EXERCISE REQUIREMENTS: Search the records for lines with the word "that" and copy each match.

Stored data:
(** * FinoAddWise backend: the response normalisation core

    A shallow embedding of the fallback-aware normalisation logic of
    [app/services/financial_agent.py] and [app/services/rag_service.py],
    with the properties of the specification stated over it.

    Modelling conventions.
    - A Python object reachable from [json.loads] is a [value]: [None],
      [bool], [int], [float], [str], [list] and [dict] with string keys.
      A dict is an association list in insertion order without repeated
      keys; the values handed to the services are trees (the JSON reader
      never shares a container), so in-place mutation of a nested dict is
      modelled by rebuilding the path to it.
    - Finite floats are exact rationals: rounding and overflow of IEEE
      doubles are not modelled.  The non-finite floats, which the JSON
      reader of Python accepts as [NaN], [Infinity] and [-Infinity], are
      kept as separate constructors.
    - A Python [str] is a Rocq [string]; the text functions are exact on
      ASCII text (a character above 127 is neither a word character, a
      digit nor white space, and has no other case).
    - A [try] block that mutates its argument and whose handler returns
      that argument is modelled by returning the state reached together
      with a flag telling whether an exception escaped. *)

From Stdlib Require Import ZArith QArith Qround Qabs Lqa List String Ascii Bool Lia.
From Stdlib Require Import DecimalString.
Import ListNotations.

TASK RESULT:
    - A [try] block that mutates its argument and whose handler returns
      that argument is modelled by returning the state reached together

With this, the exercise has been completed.